> **Saved data entries**:
--

(** Each coefficient of a window of at least two entries is a number,
    within [2 ^ -49] of [0.5 * (1 - cos(2 * pi * i / (size - 1)))]. *)
Lemma hannCoefficient_accurate (size i : nat) :
  (2 <= size)%nat -> (Z.of_nat size <= 2 ^ 32)%Z -> (i < size)%nat ->
  exists w : R,
    hannCoefficient A size i = Some w /\
    Rabs (w - 0.5 * (1 - cos (2 * PI * INR i / (INR size - 1)))) <= / 2 ^ 49.
Proof.
  intros Hsize Hmax Hi.
  assert (En : INR size - 1 = IZR (Z.of_nat size - 1)).
  { rewrite minus_IZR, <- INR_IZR_INZ. reflexivity. }
  assert (Hn : 1 <= INR size - 1 <= 2 ^ 32).
  { rewrite En. split.
    - apply IZR_le. lia.
    - replace (2 ^ 32) with (IZR (2 ^ 32)) by (rewrite pow_IZR; reflexivity).
      apply IZR_le. lia. }
  assert (Hden : sub A (INR size) 1 = INR size - 1).
  { unfold sub. apply (round_id A ieee).
    - rewrite En. apply double_IZR. lia.
    - rewrite Rabs_pos_eq by lra.
      apply Rle_trans with (powerRZ 2 32); [simpl; lra | apply pow2_le; lia]. }
  assert (Hk : INR i = 0 \/ 1 <= INR i).
  { destruct i as [|i]; [left; reflexivity | right].
    rewrite S_INR. pose proof (pos_INR i). lra. }
  assert (Hkn : INR i <= INR size - 1).
  { replace (INR size - 1) with (INR (size - 1)).
    - apply le_INR. lia.
    - rewrite minus_INR by lia. reflexivity. }
  unfold hannCoefficient. cbv zeta. rewrite Hden.
  destruct (Req_dec_T (INR size - 1) 0) as [E|_]; [lra|].
  eexists. split; [reflexivity|].
  apply hann_tail; [apply COS_bound|].
  apply hann_cosine; assumption.
Qed.

End Accuracy.

(** The angle at [i] and at its mirror image have the same cosine. *)
Lemma hann_mirror (size i : nat) :
  (2 <= size)%nat -> (i < size)%nat ->
  cos (2 * PI * INR (size - 1 - i) / (INR size - 1))
  = cos (2 * PI * INR i / (INR size - 1)).
Proof.
  intros Hsize Hi.
  assert (Hden : INR size - 1 <> 0).
  { replace 1 with (INR 1) by reflexivity. rewrite <- minus_INR by lia.
    apply not_0_INR. lia. }
  replace (size - 1 - i)%nat with (size - (1 + i))%nat by lia.
  rewrite minus_INR by lia. rewrite plus_INR. simpl (INR 1).
  replace (2 * PI * (INR size - (1 + INR i)) / (INR size - 1))
    with (2 * PI - 2 * PI * INR i / (INR size - 1)) by (field; exact Hden).
  rewrite cos_minus, cos_2PI, sin_2PI. lra.
Qed.



(** Without rounding, and with the cosine and pi themselves, the two
    coefficients are the same number. *)
Definition exactArithmetic : Arithmetic :=
  {| round := fun x => x; Math_cos := cos; Math_PI := PI |}.

Lemma hannWindow_exact_symmetric (size i : nat) :
  (2 <= size)%nat -> (i < size)%nat ->
  nth i (hannWindow exactArithmetic size) None
  = nth (size - 1 - i) (hannWindow exactArithmetic size) None.
Proof.
  intros Hsize Hi. rewrite !hannWindow_nth by lia.
  unfold hannCoefficient, mul, div, sub. cbn [round Math_cos Math_PI exactArithmetic].
  destruct (Req_dec_T (INR size - 1) 0) as [|_]; [reflexivity|].
  f_equal. f_equal. f_equal.
  symmetry. exact (hann_mirror size i Hsize Hi).
Qed.

Example hanning_selects_hann : selectsHann "Hanning" = true /\ selectsHann "HANN" = true.
Proof. split; reflexivity. Qed.

Example boxcar_selects_default : selectsHann "boxcar" = false.
Proof. reflexivity. Qed.

(** *** The constructor of [class FFT]

    The size is an integer.  The guard of the constructor tests
    [Number.isInteger(Math.log2(size))].  Two embeddings follow.  In
    [FFT_new] the logarithm is taken exactly: the test then holds exactly
    when [size] is [2 ^ k] for a natural [k] ([Math.log2] of 0 is
    [-Infinity] and of a negative number [NaN], neither of which is an
    integer).  In [FFT_constructor], further down, [Math.log2] is the
    engine's function in double precision, taken as a parameter; the two
    agree on every size below [2 ^ 32] ([FFT_constructor_below]). *)

Inductive Exception : Type :=
  | Error (message : string)        (* throw new Error(message) *)
  | RangeError (message : string).  (* raised by [new Array(len)] *)

Record Twiddle : Type := mkTwiddle { real : R; imag : R }.

Record FFT : Type := mkFFT {
  size : Z;
  log2Size : Z;
  bitReversalIndices : list Z;
  twiddleFactors : list Twiddle
}.

(** [Math.log2(size)] when it is an integer, for the exact logarithm. *)
Definition log2_if_integer (size : Z) : option Z :=
  if ((0 <? size) && (size =? 2 ^ Z.log2 size))%Z then Some (Z.log2 size) else None.

(** [new Array(len)] raises a [RangeError] unless [len] is an integer
    from 0 to [2^32 - 1]. *)
Definition validArrayLength (len : Q) : bool :=
  (Qeq_bool len (inject_Z (Qfloor len))
   && (0 <=? Qfloor len)%Z && (Qfloor len <? 2 ^ 32)%Z)%bool.

(** Conversion to a signed 32-bit integer, as the bit operators do. *)
Definition toInt32 (z : Z) : Z := ((z + 2 ^ 31) mod 2 ^ 32 - 2 ^ 31)%Z.

(** [reverseBits(num, bits)]:
    [for i < bits: result = (result << 1) | (num & 1); num >>= 1]. *)
Definition reverseBits (num bits : Z) : Z :=
  fst (fold_left
         (fun '(result, num) (_ : nat) =>
            (toInt32 (Z.lor (Z.shiftl result 1) (Z.land num 1)),
             Z.shiftr (toInt32 num) 1))
         (seq 0 (Z.to_nat bits)) (0%Z, num)).

(** The constructor after its guard: the two tables, for [log2Size] the
    integer [Math.log2(size)]. *)
Definition FFT_tables (size log2Size : Z) : Exception + FFT :=
  if negb (validArrayLength (inject_Z size)) then
    inl (RangeError "Invalid array length")
  else
    let bitReversalIndices :=
      map (fun i => reverseBits (Z.of_nat i) log2Size) (seq 0 (Z.to_nat size)) in
    if negb (validArrayLength (inject_Z size / 2)) then
      inl (RangeError "Invalid array length")
    else
      let twiddleFactors :=
        map (fun i =>
               let angle := -2 * PI * INR i / IZR size in
               {| real := cos angle; imag := sin angle |})
            (seq 0 (Z.to_nat (size / 2))) in
      inr {| size := size;
             log2Size := log2Size;
             bitReversalIndices := bitReversalIndices;
             twiddleFactors := twiddleFactors |}.

(** [new FFT(size)] with [Math.log2] taken exactly: the exception thrown,
    or the object built. *)
Definition FFT_new (size : Z) : Exception + FFT :=
  match log2_if_integer size with
  | None => inl (Error "FFT size must be a power of 2")
  | Some log2Size => FFT_tables size log2Size
  end.

Definition power_of_two (size : Z) : Prop := exists k : Z, (0 <= k)%Z /\ size = (2 ^ k)%Z.

Lemma log2_if_integer_pow2 (k : Z) :
  (0 <= k)%Z -> log2_if_integer (2 ^ k) = Some k.
Proof.
  intros Hk. unfold log2_if_integer. rewrite Z.log2_pow2 by exact Hk.
  assert (0 < 2 ^ k)%Z by (apply Z.pow_pos_nonneg; lia).
  destruct (Z.ltb_spec 0 (2 ^ k)); [|lia].
  rewrite Z.eqb_refl. reflexivity.
Qed.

--

> **Task requirements**: Would you please write out all the entries exactly?

> **Solution to this task**:
(** Each coefficient of a window of at least two entries is a number,
    within [2 ^ -49] of [0.5 * (1 - cos(2 * pi * i / (size - 1)))]. *)
Lemma hannCoefficient_accurate (size i : nat) :
  (2 <= size)%nat -> (Z.of_nat size <= 2 ^ 32)%Z -> (i < size)%nat ->
  exists w : R,
    hannCoefficient A size i = Some w /\
    Rabs (w - 0.5 * (1 - cos (2 * PI * INR i / (INR size - 1)))) <= / 2 ^ 49.
Proof.
  intros Hsize Hmax Hi.
  assert (En : INR size - 1 = IZR (Z.of_nat size - 1)).
  { rewrite minus_IZR, <- INR_IZR_INZ. reflexivity. }
  assert (Hn : 1 <= INR size - 1 <= 2 ^ 32).
  { rewrite En. split.
    - apply IZR_le. lia.
    - replace (2 ^ 32) with (IZR (2 ^ 32)) by (rewrite pow_IZR; reflexivity).
      apply IZR_le. lia. }
  assert (Hden : sub A (INR size) 1 = INR size - 1).
  { unfold sub. apply (round_id A ieee).
    - rewrite En. apply double_IZR. lia.
    - rewrite Rabs_pos_eq by lra.
      apply Rle_trans with (powerRZ 2 32); [simpl; lra | apply pow2_le; lia]. }
  assert (Hk : INR i = 0 \/ 1 <= INR i).
  { destruct i as [|i]; [left; reflexivity | right].
    rewrite S_INR. pose proof (pos_INR i). lra. }
  assert (Hkn : INR i <= INR size - 1).
  { replace (INR size - 1) with (INR (size - 1)).
    - apply le_INR. lia.
    - rewrite minus_INR by lia. reflexivity. }
  unfold hannCoefficient. cbv zeta. rewrite Hden.
  destruct (Req_dec_T (INR size - 1) 0) as [E|_]; [lra|].
  eexists. split; [reflexivity|].
  apply hann_tail; [apply COS_bound|].
  apply hann_cosine; assumption.
Qed.

End Accuracy.

(** The angle at [i] and at its mirror image have the same cosine. *)
Lemma hann_mirror (size i : nat) :
  (2 <= size)%nat -> (i < size)%nat ->
  cos (2 * PI * INR (size - 1 - i) / (INR size - 1))
  = cos (2 * PI * INR i / (INR size - 1)).
Proof.
  intros Hsize Hi.
  assert (Hden : INR size - 1 <> 0).
  { replace 1 with (INR 1) by reflexivity. rewrite <- minus_INR by lia.
    apply not_0_INR. lia. }
  replace (size - 1 - i)%nat with (size - (1 + i))%nat by lia.
  rewrite minus_INR by lia. rewrite plus_INR. simpl (INR 1).
  replace (2 * PI * (INR size - (1 + INR i)) / (INR size - 1))
    with (2 * PI - 2 * PI * INR i / (INR size - 1)) by (field; exact Hden).
  rewrite cos_minus, cos_2PI, sin_2PI. lra.
Qed.



(** Without rounding, and with the cosine and pi themselves, the two
    coefficients are the same number. *)
Definition exactArithmetic : Arithmetic :=
  {| round := fun x => x; Math_cos := cos; Math_PI := PI |}.

Lemma hannWindow_exact_symmetric (size i : nat) :
  (2 <= size)%nat -> (i < size)%nat ->
  nth i (hannWindow exactArithmetic size) None
  = nth (size - 1 - i) (hannWindow exactArithmetic size) None.
Proof.
  intros Hsize Hi. rewrite !hannWindow_nth by lia.
  unfold hannCoefficient, mul, div, sub. cbn [round Math_cos Math_PI exactArithmetic].
  destruct (Req_dec_T (INR size - 1) 0) as [|_]; [reflexivity|].
  f_equal. f_equal. f_equal.
  symmetry. exact (hann_mirror size i Hsize Hi).
Qed.

Example hanning_selects_hann : selectsHann "Hanning" = true /\ selectsHann "HANN" = true.
Proof. split; reflexivity. Qed.

Example boxcar_selects_default : selectsHann "boxcar" = false.
Proof. reflexivity. Qed.

(** *** The constructor of [class FFT]

    The size is an integer.  The guard of the constructor tests
    [Number.isInteger(Math.log2(size))].  Two embeddings follow.  In
    [FFT_new] the logarithm is taken exactly: the test then holds exactly
    when [size] is [2 ^ k] for a natural [k] ([Math.log2] of 0 is
    [-Infinity] and of a negative number [NaN], neither of which is an
    integer).  In [FFT_constructor], further down, [Math.log2] is the
    engine's function in double precision, taken as a parameter; the two
    agree on every size below [2 ^ 32] ([FFT_constructor_below]). *)

Inductive Exception : Type :=
  | Error (message : string)        (* throw new Error(message) *)
  | RangeError (message : string).  (* raised by [new Array(len)] *)

Record Twiddle : Type := mkTwiddle { real : R; imag : R }.

Record FFT : Type := mkFFT {
  size : Z;
  log2Size : Z;
  bitReversalIndices : list Z;
  twiddleFactors : list Twiddle
}.

(** [Math.log2(size)] when it is an integer, for the exact logarithm. *)
Definition log2_if_integer (size : Z) : option Z :=
  if ((0 <? size) && (size =? 2 ^ Z.log2 size))%Z then Some (Z.log2 size) else None.

(** [new Array(len)] raises a [RangeError] unless [len] is an integer
    from 0 to [2^32 - 1]. *)
Definition validArrayLength (len : Q) : bool :=
  (Qeq_bool len (inject_Z (Qfloor len))
   && (0 <=? Qfloor len)%Z && (Qfloor len <? 2 ^ 32)%Z)%bool.

(** Conversion to a signed 32-bit integer, as the bit operators do. *)
Definition toInt32 (z : Z) : Z := ((z + 2 ^ 31) mod 2 ^ 32 - 2 ^ 31)%Z.

(** [reverseBits(num, bits)]:
    [for i < bits: result = (result << 1) | (num & 1); num >>= 1]. *)
Definition reverseBits (num bits : Z) : Z :=
  fst (fold_left
         (fun '(result, num) (_ : nat) =>
            (toInt32 (Z.lor (Z.shiftl result 1) (Z.land num 1)),
             Z.shiftr (toInt32 num) 1))
         (seq 0 (Z.to_nat bits)) (0%Z, num)).

(** The constructor after its guard: the two tables, for [log2Size] the
    integer [Math.log2(size)]. *)
Definition FFT_tables (size log2Size : Z) : Exception + FFT :=
  if negb (validArrayLength (inject_Z size)) then
    inl (RangeError "Invalid array length")
  else
    let bitReversalIndices :=
      map (fun i => reverseBits (Z.of_nat i) log2Size) (seq 0 (Z.to_nat size)) in
    if negb (validArrayLength (inject_Z size / 2)) then
      inl (RangeError "Invalid array length")
    else
      let twiddleFactors :=
        map (fun i =>
               let angle := -2 * PI * INR i / IZR size in
               {| real := cos angle; imag := sin angle |})
            (seq 0 (Z.to_nat (size / 2))) in
      inr {| size := size;
             log2Size := log2Size;
             bitReversalIndices := bitReversalIndices;
             twiddleFactors := twiddleFactors |}.

(** [new FFT(size)] with [Math.log2] taken exactly: the exception thrown,
    or the object built. *)
Definition FFT_new (size : Z) : Exception + FFT :=
  match log2_if_integer size with
  | None => inl (Error "FFT size must be a power of 2")
  | Some log2Size => FFT_tables size log2Size
  end.

Definition power_of_two (size : Z) : Prop := exists k : Z, (0 <= k)%Z /\ size = (2 ^ k)%Z.

Lemma log2_if_integer_pow2 (k : Z) :
  (0 <= k)%Z -> log2_if_integer (2 ^ k) = Some k.
Proof.
  intros Hk. unfold log2_if_integer. rewrite Z.log2_pow2 by exact Hk.
  assert (0 < 2 ^ k)%Z by (apply Z.pow_pos_nonneg; lia).
  destruct (Z.ltb_spec 0 (2 ^ k)); [|lia].
  rewrite Z.eqb_refl. reflexivity.
Qed.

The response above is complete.